Many bishops adopted the same draft Regulations for introducing these festive oratories into their diocese. But a serious need appeared in looking after these oratories. Many youngsters, already advanced in age, were not able to be sufficiently instructed just by Sunday catechism classes, and it became necessary to open weekday and evening classes for catechism. Indeed, many of them being so poor and abandoned, were brought into a Home where they could be removed from danger, instructed in religion and set on the path to work.
We still [’do’] this especially in Turin in the Home attached to the Oratory of St Francis de Sales, where those who live there are around two hundred. We do similarly in Genoa at the work called the Artigianelli, where the director is Fr Francis Montebruno: there are about forty who have been admitted there. We also do this in Alessandria where for now Cleric Angelo Savio is in charge: 50 have been admitted there.
The origins of this Congregation
Since 1841 Fr John Bosco joined with other clergy in welcoming into appropriately provided locations the most abandoned boys from Turin City with a view to entertaining them with games and giving them at the same time the bread of the divine word. Each House was set up with the agreement of the ecclesiastical authority. The Lord blessed these tenuous beginnings and the number of boys coming was huge. In 1844 His Grace Archbishop Fransoni allowed us to turn one building into a church and gave us the faculties to conduct religious services there needed to make holy Sundays and other feast days and to instruct the ever-growing crowd of boys that turned up each day.
The Archbishop came there on several occasions to administer the Sacrament of Confirmation and in 1846 he allowed everyone coming to this institution to be admitted to Holy Communion and fulfil their Easter duties there.
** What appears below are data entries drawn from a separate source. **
(** [HitMaps]: by the hash of the code *)
Abbreviation HitMaps := (gmap H256 HitMap) (only parsing).
(** The counters of the replaced map are added to those of the new one; the
    additions commute. *)
Definition add_extra (extra : gmap nat Z) (m : HitMap) : HitMap :=
  mkHitMap (hm_bytecode m) (map_fold (fun pc n h => <[pc := hits_at h pc + n]> h) (hits m) extra).
Definition merge_one (self : HitMaps) (code_hash : H256) (hit_map : HitMap) : HitMaps :=
  match self !! code_hash with
  | Some old => <[code_hash := add_extra (hits old) hit_map]> self
  | None => <[code_hash := hit_map]> self
  end.
(** The entries of a hash map, in its order *)
Definition entries {K V} `{HashIter K} (m : gmap K V) : list (K * V) :=
  omap (fun k => (k,.) <$> m !! k) (hash_iter (dom m)).
Definition merge `{!HashIter H256} (self other : HitMaps) : HitMaps :=
  fold_left (fun self '(code_hash, hit_map) => merge_one self code_hash hit_map) (entries other) self.

(** ** The inspector *)
Definition initialize_interp (hash : H256) (code : list byte) (maps : HitMaps) : HitMaps :=
  match maps !! hash with Some _ => maps | None => <[hash := hit_map_new code]> maps end.
Definition collector_step (hash : H256) (pc : nat) (maps : HitMaps) : HitMaps :=
  match maps !! hash with Some m => <[hash := hit pc m]> maps | None => maps end.

(** ** Reports *)
(** [semver::Version] by its text *)
Abbreviation Version := string (only parsing).
Record ContractId := mkContractId { cid_version : Version; cid_source_id : nat; cid_name : string }.
#[export] Instance ContractId_eq_dec : EqDecision ContractId.
Proof. solve_decision. Defined.
#[export] Program Instance ContractId_countable : Countable ContractId :=
  inj_countable (fun c => (cid_version c, cid_source_id c, cid_name c)) (fun '(v, s, n) => Some (mkContractId v s n)) _.
Next Obligation. by intros []. Qed.
Record ItemAnchor := mkAnchor { instruction : nat; item_id : nat }.
Inductive CoverageItemKind := Line | Statement | Branch (branch_id path_id : nat) | FunctionItem (name : string).
Record SourceLocation := mkLocation { loc_source_id : nat; loc_contract : string; loc_start : nat; loc_length : option nat; loc_line : nat }.
Record CoverageItem := mkItem { it_kind : CoverageItemKind; it_loc : SourceLocation; it_hits : Z }.
Record CoverageSummary := mkSummary {
  line_count : nat; line_hits : nat; statement_count : nat; statement_hits : nat;
  branch_count : nat; branch_hits : nat; function_count : nat; function_hits : nat }.
Definition summary_default : CoverageSummary := mkSummary 0 0 0 0 0 0 0 0.

Record CoverageReport := mkReport {
  source_paths : gmap (Version * nat) string;
  source_paths_to_ids : gmap (Version * string) nat;
  items : gmap Version (list CoverageItem);
  anchors : gmap ContractId (list ItemAnchor) }.
Definition report_default : CoverageReport := mkReport ∅ ∅ ∅ ∅.
Definition add_source (version : Version) (id : nat) (path : string) (r : CoverageReport) : CoverageReport :=
  mkReport (<[(version, id) := path]> (source_paths r)) (<[(version, path) := id]> (source_paths_to_ids r)) (items r) (anchors r).
Definition get_source_id (version : Version) (path : string) (r : CoverageReport) : option nat :=
  source_paths_to_ids r !! (version, path).
Definition add_items (version : Version) (l : list CoverageItem) (r : CoverageReport) : CoverageReport :=
  mkReport (source_paths r) (source_paths_to_ids r) (<[version := default [] (items r !! version) ++ l]> (items r)) (anchors r).
(** [HashMap::extend] replaces the anchors of a contract that is there already. *)
Definition add_anchors (a : gmap ContractId (list ItemAnchor)) (r : CoverageReport) : CoverageReport :=
  mkReport (source_paths r) (source_paths_to_ids r) (items r) (a ∪ anchors r).

Definition add_hits (n : Z) (i : CoverageItem) : CoverageItem := mkItem (it_kind i) (it_loc i) (it_hits i + n).
(** One anchor of a hit map. *)
Definition hit_anchor (version : Version) (m : HitMap) (its : gmap Version (list CoverageItem)) (a : ItemAnchor)
    : exec (gmap Version (list CoverageItem)) :=
  match hits m !! instruction a with
  | None => Ret its
  | Some n =>
      l ← expect (its !! version) "Anchor refers to non-existent coverage item";
      i ← expect (l !! item_id a) "Anchor refers to non-existent coverage item";
      Ret (<[version := <[item_id a := add_hits n i]> l]> its)
  end.
Definition add_hit_map (c : ContractId) (m : HitMap) (r : CoverageReport) : exec CoverageReport :=
  match anchors r !! c with
  | None => Ret r
  | Some l =>
      its ← foldM (hit_anchor (cid_version c) m) (items r) l;
      Ret (mkReport (source_paths r) (source_paths_to_ids r) its (anchors r))
  end.

(** ** Summaries *)
Definition add_summary (s o : CoverageSummary) : CoverageSummary :=
  mkSummary (line_count s + line_count o) (line_hits s + line_hits o) (statement_count s + statement_count o)
    (statement_hits s + statement_hits o) (branch_count s + branch_count o) (branch_hits s + branch_hits o)
    (function_count s + function_count o) (function_hits s + function_hits o).
Definition add_item (s : CoverageSummary) (i : CoverageItem) : CoverageSummary :=
  let h := if 0 <? it_hits i then 1%nat else 0%nat in
  match it_kind i with
  | Line => mkSummary (line_count s + 1) (line_hits s + h) (statement_count s) (statement_hits s) (branch_count s) (branch_hits s)
              (function_count s) (function_hits s)
  | Statement => mkSummary (line_count s) (line_hits s) (statement_count s + 1) (statement_hits s + h) (branch_count s) (branch_hits s)
              (function_count s) (function_hits s)
  | Branch _ _ => mkSummary (line_count s) (line_hits s) (statement_count s) (statement_hits s) (branch_count s + 1) (branch_hits s + h)
              (function_count s) (function_hits s)
  | FunctionItem _ => mkSummary (line_count s) (line_hits s) (statement_count s) (statement_hits s) (branch_count s) (branch_hits s)
              (function_count s + 1) (function_hits s + h)
  end.
(** The file of an item; [unknown] formats the name of a source that was not added. *)
Definition item_path (unknown : nat -> Version -> string) (r : CoverageReport) (v : Version) (i : CoverageItem) : string :=
  default (unknown (loc_source_id (it_loc i)) v) (source_paths r !! (v, loc_source_id (it_loc i))).

Definition summarize (s : gmap string CoverageSummary) '(p, i) : gmap string CoverageSummary :=
  <[p := add_item (default summary_default (s !! p)) i]> s.
Definition push_item (s : gmap string (list CoverageItem)) '(p, i) : gmap string (list CoverageItem) :=
  <[p := default [] (s !! p) ++ [i]]> s.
He allowed us to have a sung Mass, have triduums and novenas when this seemed to be appropriate. These took place until 1847 in the oratory known as the Oratory of St Francis de Sales. That year, given the growing number of boys, and given the inadequate size of the current church, again with the consent of the ecclesiastical authority we opened a second oratory in another corner of the city, known as the St Aloysius oratory, which had the same purpose as the earlier oratory.
When these two locales became insufficient, another was opened on another side of the city in 1850, under the title of the Guardian Angel.
Given the usual gathering of boys in the festive oratories, the day and evening schools, and the ever-increasing number of boys who have been taken in to live there, the Lord’s harvest has become particularly abundant. So to preserve the unity of spirit and discipline on which the good results of the oratories depends, since 1844 some ecclesiastics have come together to form a kind of Congregation, helping one another through mutual example and instruction.
They have taken no vow properly so-called; they have all limited themselves to a simple promise to be concerned only with what their superior judges to be for the greater glory of God and to their neighbour’s advantage. They recognise their superior in the person of Fr John Bosco. Although they have not made vows, in practice they observe the rules that are laid down here. There are fifteen individuals who presently profess these rules, viz., 5 priests, 8 clerics, 2 laymen.